In the past two years, the Jefferson County Board of Health has never had the county’s suicide crisis as an agenda item for any of its meetings. Not once has time been set aside to address the tragic deaths that make Jefferson County, and Port Townsend in particular, a dark place where despair, the nightmare of addiction, mental illness, and loneliness kill people.

Cynics say that local leaders suppress discussion of our social ills and their cost in lives because it would be bad for real estate sales.  Word cannot get out that things are worse here than in Clallam County, supposedly the poor, economically depressed, lower-class poster child for addiction and suicide epidemics against which Jefferson County is frequently measured, but not honestly.

The truth is that none of the members of the Board of Health have demonstrated any interest in confronting our suicide crisis. Judging by how they use their time and staff resources, they just don’t seem to care.

But they do care about pet social justice issues.

Much time has been devoted to discussing climate change and whether it should be declared a climate emergency. Several Board members are climate activists. It has been an agenda item at a number of meetings in the last two years and the Public Health Officer has been instructed to use his limited time and resources on the subject–but not the suicide crisis.

Several times the Board of Health has visited the subject of increasing public acceptance of psychedelic drugs.

At their July 2019 meeting they discussed, debated and individually signed onto a resolution calling for the United States to adopt the 2017 Treaty on the Prohibition of Nuclear Weapons.

And, of course, hours have been consumed wrangling over the wording of a resolution declaring “systemic racism” to be a public health emergency in Jefferson County, though not one instance of racial discrimination has come before the Board.

After multiple redrafts and hours of debate, the resolution is still devoid of specifics.
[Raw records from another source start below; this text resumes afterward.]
(** Every well-formed CONNECT request is accepted, whatever headers follow
    the request line: the result is the host of the request line in lower
    case (never one from a [Host] header) and its port, and the stream is
    left at the first byte after the header. *)
Theorem parse_connect_request_complete h p v hdr rest :
  let req := (bs "CONNECT " ++ (h ++ ch ":" :: dec p) ++ [32] ++ v) ++ [13; 10] ++ hdr in
  client_host h -> 1 <= p <= 65535 -> v = bs "HTTP/1.0" \/ v = bs "HTTP/1.1" ->
  first_header req -> len req <= 2048 -> Utf8.valid req = true ->
  parse_connect_request (req ++ rest) = Ok ((to_ascii_lowercase h, p), rest).
Proof.
  intros req Hh Hp Hv Hf Hl Hu. unfold parse_connect_request.
  rewrite (read_request_complete _ []); [|done|by destruct h| unfold len, MAX_CONNECT_REQUEST in *; lia].
  cbn [mbind result_bind app]. rewrite Hu. cbn [negb].
  assert (Vv : visible v) by (destruct Hv as [-> | ->]; by_eval).
  assert (Vh : visible (h ++ ch ":" :: dec p)).
  { apply Forall_app. split; [by apply host_char_visible, Hh|]. apply Forall_cons; [done|].
    eapply Forall_impl; [|apply (dec_digits p); lia]. cbn. lia. }
  assert (E : split_whitespace (first_line req) = [bs "CONNECT"; h ++ ch ":" :: dec p; v]).
  { subst req. rewrite first_line_crlf.
    - change (bs "CONNECT " ++ ?x) with (bs "CONNECT" ++ [32] ++ x).
      apply split_whitespace_3; try done; [by_eval|by destruct h|by destruct Hv as [-> | ->]].
    - apply Forall_app. split; [by_eval|]. apply Forall_app. split; [by apply visible_no_newline|].
      apply Forall_app. split; [by_eval|by apply visible_no_newline]. }
  rewrite E. replace (eq_ignore_ascii_case (bs "CONNECT") (bs "CONNECT")) with true by done. cbn [negb].
  replace (bool_decide _ || bool_decide _) with true by (by destruct Hv as [-> | ->]). cbn [negb].
  by rewrite parse_target_complete.
Qed.

Lemma first_header_bool req : ends_header req ->
  forallb (fun n => negb ((4 <=? len (take n req)) &&
    bool_decide (drop (length (take n req) - 4) (take n req) = CRLF2))) (seq 0 (length req)) = true ->
  first_header req.
Proof.
  intros He H. split; [done|]. intros r t -> Ht Hr. rewrite forallb_forall in H.
  specialize (H (length r)). rewrite take_app_length in H. apply ends_header_bool in Hr. rewrite Hr in H.
  assert (In (length r) (seq 0 (length (r ++ t)))); [|by specialize (H H0)].
  apply in_seq. rewrite length_app. destruct t; [done|]. simpl. lia.
Qed.

Lemma parse_connect_request_complete_witness :
  parse_connect_request (demo_request_text ++ [22; 3; 1]) = Ok ((bs "example.com", 443), [22; 3; 1]).
Proof.
  refine (parse_connect_request_complete (bs "Example.com") 443 (bs "HTTP/1.1") (bs "Host: evil" ++ CRLF2)
    [22; 3; 1] _ _ _ _ _ _).
  - split_and!; [discriminate|reflexivity..].
  - lia.
  - right. reflexivity.
  - apply first_header_bool; [by exists (bs "CONNECT Example.com:443 HTTP/1.1" ++ [13; 10] ++ bs "Host: evil")|].
    vm_compute. reflexivity.
  - vm_compute. discriminate.
  - vm_compute. reflexivity.
Defined.

(** A host with two trailing dots passes with one of them: only one dot is
    stripped and the check for two consecutive dots comes after it, so
    that the parser's result is not the normalised name it promises. *)
Theorem parse_connect_trailing_dot : exists stream rest,
  parse_connect_request stream = Ok ((bs "example.com.", 443), rest).
Proof.
  exists (bs "CONNECT example.com..:443 HTTP/1.1" ++ CRLF2), []. vm_compute. reflexivity.
Qed.

(** ** The handler *)

(** When an effect is allowed, in the run with the given effects. *)
Definition effect_allowed (net : Net) (uds : bytes) (allowlist : list AllowedHost)
    (effects : list ConnectEffect) (eff : ConnectEffect) : Prop :=
  match eff with
  | Reply _ => True
  | Resolve h p => exists rest rule, parse_connect_request uds = Ok ((h, p), rest) /\
      rule ∈ allowlist /\ port rule = p /\ covers (host rule) (default h (strip_suffix (bs ".") h))
  | Connect (ip, p) => is_safe_resolved_ip ip = true /\
      exists h ips, Resolve h p ∈ effects /\ resolve net h = Ok ips /\ ip ∈ ips
  | Relay a => connect_timeout net a = Ok tt /\ exists h,
      effects = [Resolve h (snd a); Connect a; ESTABLISHED; Relay a] /\ write_established net = Ok tt
  end.

(** C14: what a connection handler does to the network.  Whatever the client
    sends and however the resolver and the target behave: a name is only
    resolved, and an address only connected to, for a request whose host and
    port an allowlist rule covers; the address is one the resolver returned for
    the host, with that port, outside the denied ranges (so that a rebinding
    answer cannot reach an internal host); bytes are only relayed to the
    address that was connected, after the client was told so. *)
Theorem handle_connect_safe net uds allowlist effects r :
  handle_connect net uds allowlist = (effects, r) ->
  Forall (effect_allowed net uds allowlist effects) effects.
Proof.
  unfold handle_connect. destruct (set_handshake_timeout net); [|intros [= <- _]; constructor].
  destruct (parse_connect_request uds) as [[[h p] rest]|] eqn:Eq; [|intros [= <- _]; constructor].
  destruct (existsb _ allowlist) eqn:Ea; cbn [negb]; [|intros [= <- _]; by repeat constructor].
  apply existsb_exists in Ea as (rule & Hin & Hm). apply matches_spec in Hm as [Hp Hc].
  apply list_elem_of_In in Hin.
  assert (HR : forall es, effect_allowed net uds allowlist es (Resolve h p)) by by exists rest, rule.
  destruct (resolve net h) as [ips|] eqn:Er.
  2:{ intros [= <- _]. by apply Forall_cons; [apply HR|repeat constructor]. }
  destruct (List.find _ _) as [[ip q]|] eqn:Ef.
  2:{ intros [= <- _]. by apply Forall_cons; [apply HR|repeat constructor]. }
  apply List.find_some in Ef as [Hin' Hs]. apply in_map_iff in Hin' as (ip' & [= -> ->] & Hip).
  apply list_elem_of_In in Hip. cbn [fst] in Hs.
  assert (HC : forall l, effect_allowed net uds allowlist (Resolve h q :: l) (Connect (ip, q))).
  { intros l. split; [done|]. exists h, ips. split_and!; [by left|done|done]. }
  destruct (connect_timeout net (ip, q)) as [[]|] eqn:Et;
    [destruct (write_established net) as [[]|] eqn:Ew; [destruct (clear_timeout net)|]|];
    intros [= <- _]; (apply Forall_cons; [apply HR|]); (apply Forall_cons; [apply HC|]);
    (apply Forall_cons; [done|]); try apply Forall_nil_2.
  apply Forall_cons; [|apply Forall_nil_2]. split; [done|]. by exists h.
Qed.

Definition demo_net (ips : list IpAddr) : Net :=
  {| resolve := fun _ => Ok ips; connect_timeout := fun _ => Ok tt; set_handshake_timeout := Ok tt;
     write_established := Ok tt; clear_timeout := Ok tt; relay_connected := Ok tt |}.

Lemma handle_connect_safe_witness :
  let net := demo_net [V4 (Ipv4 127 0 0 1); V4 (Ipv4 93 184 216 34)] in
  let rules := [new (bs ".com") 443] in
  handle_connect net demo_request_text rules =
    ([Resolve (bs "example.com") 443; Connect (V4 (Ipv4 93 184 216 34), 443); ESTABLISHED;
      Relay (V4 (Ipv4 93 184 216 34), 443)], Ok tt) /\
  Forall (effect_allowed net demo_request_text rules
    [Resolve (bs "example.com") 443; Connect (V4 (Ipv4 93 184 216 34), 443); ESTABLISHED;
     Relay (V4 (Ipv4 93 184 216 34), 443)])
    [Resolve (bs "example.com") 443; Connect (V4 (Ipv4 93 184 216 34), 443); ESTABLISHED;
     Relay (V4 (Ipv4 93 184 216 34), 443)].
Proof.
  intros net rules. assert (H : handle_connect net demo_request_text rules =
    ([Resolve (bs "example.com") 443; Connect (V4 (Ipv4 93 184 216 34), 443); ESTABLISHED;
      Relay (V4 (Ipv4 93 184 216 34), 443)], Ok tt)) by (vm_compute; reflexivity).
  split; [exact H|]. exact (handle_connect_safe _ _ _ _ _ H).
Defined.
It fails to cite any measurable adverse health impact on even one individual of the “systemic racism” supposedly plaguing every aspect of our government, schools, and law enforcement agencies.
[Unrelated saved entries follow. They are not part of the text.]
Lemma refuse_responds kn notif (b : bool) st st' : sent st = sent st' ->
  responds kn notif (if b then errno_resp notif ECONNREFUSED else continue_resp notif) st (refuse_or_continue kn notif b st').
Proof. intros E. unfold refuse_or_continue. destruct b; by apply respond_responds. Qed.

Lemma handle_connect_responds kn notif mem config addr addrlen name st : mem_ok mem ->
  responds kn notif
    (if cfg_enforce_network config && negb (permitted config (dest_of mem addr addrlen))
     then errno_resp notif ECONNREFUSED else continue_resp notif) st
    (handle_connect kn notif mem config addr addrlen name st).
Proof.
  intros Hm. pose proof (read_sockaddr_dest mem addr addrlen Hm) as H. unfold handle_connect.
  destruct (dest_of mem addr addrlen) as [ip port| |].
  - destruct H as ([f ->] & Hip & Hp). rewrite is_bridge_addr_spec by done.
    destruct (permitted config (DestIp ip port)); [rewrite andb_false_r; by apply respond_responds|].
    rewrite andb_true_r. apply refuse_responds. by rewrite write_audit_line_sent.
  - destruct H as [f ->]. cbn [permitted negb]. rewrite andb_false_r. by apply respond_responds.
  - rewrite H. cbn [permitted negb]. rewrite andb_true_r. by apply refuse_responds.
Qed.

Lemma should_block_spec mem config a : mem_ok mem -> cfg_enforce_network config = true ->
  sendmsg_should_block mem a config = negb (forallb (permitted config) (msg_dests mem a)).
Proof.
  intros Hm He. unfold sendmsg_should_block, msg_dests.
  destruct (read_u64 mem a) as [x|]; [|done]. destruct (read_u32 _ _) as [n|]; [|done].
  destruct (_ && _); [|done]. pose proof (read_sockaddr_dest mem x n Hm) as H. cbn [forallb]. rewrite andb_true_r.
  destruct (dest_of mem x n) as [ip port| |].
  - destruct H as ([f ->] & Hip & Hp). by rewrite is_bridge_addr_spec.
  - by destruct H as [f ->].
  - rewrite H. by rewrite He.
Qed.

Lemma sendmmsg_loop_sent notif mem config n i b st : sent (snd (sendmmsg_loop notif mem config n i b st)) = sent st.
Proof.
  revert i b st. induction n as [|n IH]; intros i b st; [done|]. cbn [sendmmsg_loop].
  destruct (sendmsg_should_block _ _ _); rewrite IH; [|done]. unfold audit_blocked.
  destruct (read_u64 _ _); [|done]. destruct (read_u32 _ _); [|done]. destruct (_ && _); [|done].
  destruct (read_sockaddr _ _ _); [apply write_audit_line_sent|done|done].
Qed.

Lemma sendmmsg_loop_block notif mem config n i b st : mem_ok mem -> cfg_enforce_network config = true ->
  fst (sendmmsg_loop notif mem config n i b st)
  = b || negb (forallb (permitted config) (flat_map (fun i => msg_dests mem (mmsg_addr notif i)) (seqZ i (Z.of_nat n)))).
Proof.
  intros Hm He. revert i b st. induction n as [|n IH]; intros i b st; [by rewrite orb_false_r|].
  cbn [sendmmsg_loop]. fold (mmsg_addr notif i). rewrite should_block_spec by done.
  replace (Z.of_nat (S n)) with (Z.succ (Z.of_nat n)) by lia. rewrite seqZ_cons by lia. rewrite Z.pred_succ.
  cbn [flat_map]. rewrite forallb_app.
  replace (Z.succ i) with (i + 1) by lia.
  destruct (forallb (permitted config) (msg_dests mem (mmsg_addr notif i))); cbn [negb andb]; rewrite IH; [done|].
  by rewrite orb_true_r.
Qed.

Lemma handle_sendmsg_responds kn notif mem config a name st : mem_ok mem ->
  responds kn notif
    (if cfg_enforce_network config && negb (forallb (permitted config) (msg_dests mem a))
     then errno_resp notif ECONNREFUSED else continue_resp notif) st
    (handle_sendmsg kn notif mem config a name st).
Proof.
  intros Hm. unfold handle_sendmsg, msg_dests.
  destruct (read_u64 _ _); [|cbn; rewrite andb_false_r; by apply respond_responds].
  destruct (read_u32 _ _); [|cbn; rewrite andb_false_r; by apply respond_responds].
  destruct (negb (_ =? 0) && (0 <? _)); cbn [forallb]; [rewrite andb_true_r; by apply handle_connect_responds|].
  rewrite andb_false_r. by apply respond_responds.
Qed.

Lemma sendmmsg_responds kn notif mem config st : mem_ok mem ->
  responds kn notif
    (if cfg_enforce_network config
        && (negb (forallb (permitted config) (batch_dests notif mem)) || (MAX_SENDMMSG_INSPECT <? narg notif 2))
     then errno_resp notif ECONNREFUSED else continue_resp notif) st
    (if (MAX_SENDMMSG_INSPECT <? narg notif 2) && cfg_enforce_network config
     then respond_errno kn notif ECONNREFUSED st
     else
       let '(block, st) :=
         sendmmsg_loop notif mem config (Z.to_nat (Z.min (narg notif 2) MAX_SENDMMSG_INSPECT)) 0 false st in
       refuse_or_continue kn notif (block && cfg_enforce_network config) st).
Proof.
  intros Hm. set (n := Z.to_nat (Z.min (narg notif 2) MAX_SENDMMSG_INSPECT)).
  pose proof (sendmmsg_loop_sent notif mem config n 0 false st) as Hs.
  pose proof (sendmmsg_loop_block notif mem config n 0 false st Hm) as Hb.
  destruct (sendmmsg_loop _ _ _ _ _ _ _) as [b st']. cbn [fst snd orb] in Hs, Hb.
  destruct (cfg_enforce_network config); cbn [andb]; [|rewrite !andb_false_r; by apply respond_responds].
  rewrite !andb_true_r. destruct (Z.ltb_spec MAX_SENDMMSG_INSPECT (narg notif 2)); [rewrite orb_true_r; by apply respond_responds|].
  rewrite orb_false_r. unfold batch_dests.
  replace (seqZ 0 (narg notif 2)) with (seqZ 0 (Z.of_nat n)); [rewrite <- Hb by done; by apply refuse_responds|].
  subst n. rewrite Z.min_l by done. unfold seqZ. by rewrite Nat2Z.id.
Qed.

(** C15: the supervisor's response is the specified one, the cases in which it
    fails open included.  For every call, every memory of the target and every
    configuration, it sends exactly one response (none only if the notification is
    stale or the kernel does not take it): ECONNREFUSED exactly when network
    enforcement is on, the memory of the target can be opened, and either a
    destination of the call - any message of a [sendmmsg] batch included - is an
    Internet address other than 127.0.0.1 with the bridge's or the DNS server's
    port, or an address that the call or a readable message header points to
    cannot be read, or the batch is too long.  Otherwise the call continues: so
    also under enforcement when the memory of the target cannot be opened, and a
    message whose header cannot be read counts as one without a destination. *)
Theorem handle_notification_response kn notif config st :
  (forall mem, open_mem kn (n_pid notif) = Some mem -> mem_ok mem) ->
  responds kn notif (response config notif (open_mem kn (n_pid notif))) st (handle_notification kn notif config st).
Proof.
  intros Hmem. unfold handle_notification, response. destruct (open_mem kn (n_pid notif)) as [mem|]; [|by apply respond_responds].
  specialize (Hmem mem eq_refl). unfold dests, oversized, is_file_call. cbv zeta.
  set (nr := n_nr notif).
  destruct ((nr =? SYS "openat") || (nr =? SYS_OPENAT2)); cbn [orb negb andb].
  { rewrite andb_false_r. apply respond_responds. by rewrite write_audit_line_sent. }
  destruct (is_x86_64 && (nr =? SYS "open")); cbn [orb negb andb].
  { rewrite andb_false_r. apply respond_responds. by rewrite write_audit_line_sent. }
  destruct ((nr =? SYS "execve") || (nr =? SYS "execveat")); cbn [orb negb andb].
  { rewrite andb_false_r. apply respond_responds. by rewrite write_audit_line_sent. }
  destruct (nr =? SYS "connect"); cbn [negb andb forallb].
  { rewrite orb_false_r, andb_true_r. by apply handle_connect_responds. }
  destruct (nr =? SYS "sendto"); cbn [negb andb].
  { rewrite orb_false_r. destruct (narg notif 4 =? 0); cbn [forallb negb]; [rewrite andb_false_r; by apply respond_responds|].
    rewrite andb_true_r. by apply handle_connect_responds. }
  destruct (nr =? SYS "sendmsg"); cbn [negb andb].
  { rewrite orb_false_r. by apply handle_sendmsg_responds. }
  destruct (nr =? SYS "sendmmsg"); [by apply sendmmsg_responds|]. rewrite andb_false_r. by apply respond_responds.
Qed.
They actually started work on that resolution in February 2019, as young people were killing themselves or failing in their attempts all around them. They had previously tasked the Public Health Officer to do a literature search–not on preventing suicide–but on “looking at racism and bigotry as public health issues.” Quoting from the minutes of that meeting:

The Board had comments and questions on local actions to address bigotry, promoting community resilience through already established forums (such as the Community Health Improvement Plan), learning from the study of other detrimental conditions where abuse is passed from one generation to the next, exploring training programs offered by the Mandala Center for Change, mitigating risk factors, and moving towards a more compassionate society.
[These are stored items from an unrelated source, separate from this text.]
Lemma move_pids_kept s pids : disjoint s -> is_Some (groups s !! leaf) ->
  (forall text pid, text ∈ pids -> parse_i32 text = Some pid -> within s pid) -> kept s (move_pids k leaf pids s).1.
Proof.
  revert s. induction pids as [|text pids IH]; intros s Hd Hl Hp; [apply kept_refl|]. cbn [move_pids].
  unfold mbind, ST_bind.
  assert (Hk : kept s (cg_write k leaf (bs "cgroup.procs") text s).1).
  { unfold cg_write. destruct (write_err k s _ _ _); [apply kept_refl|]. unfold write_effect.
    rewrite decide_False, decide_True by done. destruct (parse_i32 text) as [pid|] eqn:E; [|apply kept_refl].
    apply kept_move; [done..|]. by apply (Hp text); [left|]. }
  destruct (cg_write k leaf (bs "cgroup.procs") text s) as [s1 [a|e]]; [|done]. cbn in Hk.
  eapply kept_trans; [exact Hk|]. apply IH.
  - by apply Hk.
  - by apply Hk.
  - intros t pid Ht Hpid. apply (kept_within _ _ Hk). by apply (Hp t); [right|].
Qed.

Lemma pid_lines_within s text pid : text ∈ pid_lines (default [] (read_to_string k s base (bs "cgroup.procs"))) ->
  parse_i32 text = Some pid -> within s pid.
Proof.
  unfold pid_lines, read_to_string. intros Ht Hp. apply list_elem_of_In, List.filter_In in Ht as [Ht _].
  apply in_map_iff in Ht as (line & <- & Hin). apply list_elem_of_In in Hin. left.
  destruct (read_file k s base (bs "cgroup.procs")) as [data|] eqn:Er; [|by apply elem_of_nil in Hin].
  destruct (Utf8.valid data); [|by apply elem_of_nil in Hin]. by eapply (law_procs _ Hlaw).
Qed.

Lemma drain_kept n s : disjoint s -> is_Some (groups s !! leaf) -> kept s (drain k n base leaf s).1.
Proof.
  revert s. induction n as [|n IH]; intros s Hd Hl; [apply kept_refl|]. cbn [drain]. unfold mbind, ST_bind, cg_read.
  case_decide; [apply kept_refl|].
  pose proof (move_pids_kept s _ Hd Hl (fun t p => pid_lines_within s t p)) as Hk.
  destruct (move_pids k leaf _ s) as [s1 [a|e]]; [|done].
  eapply kept_trans; [exact Hk|apply IH; by apply Hk].
Qed.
They’ve been on “systemic racism” for eighteen months.

An earlier draft of the “systemic racism” resolution contained the observation that Whites kill themselves at higher rates than other groups. Any mention of suicide was struck from the latest version.

Jim Scarantino

Jim Scarantino

Jim Scarantino was the editor and founder of Port Townsend Free Press. He is happy in his new role as just a contributor writing on topics of concern to him. He spent the first 25 years of his professional life as a trial attorney, then launched an online investigative news website that broke several national stories. He is also the author of three crime novels. He resides in Jefferson County. See our “About” page for more information.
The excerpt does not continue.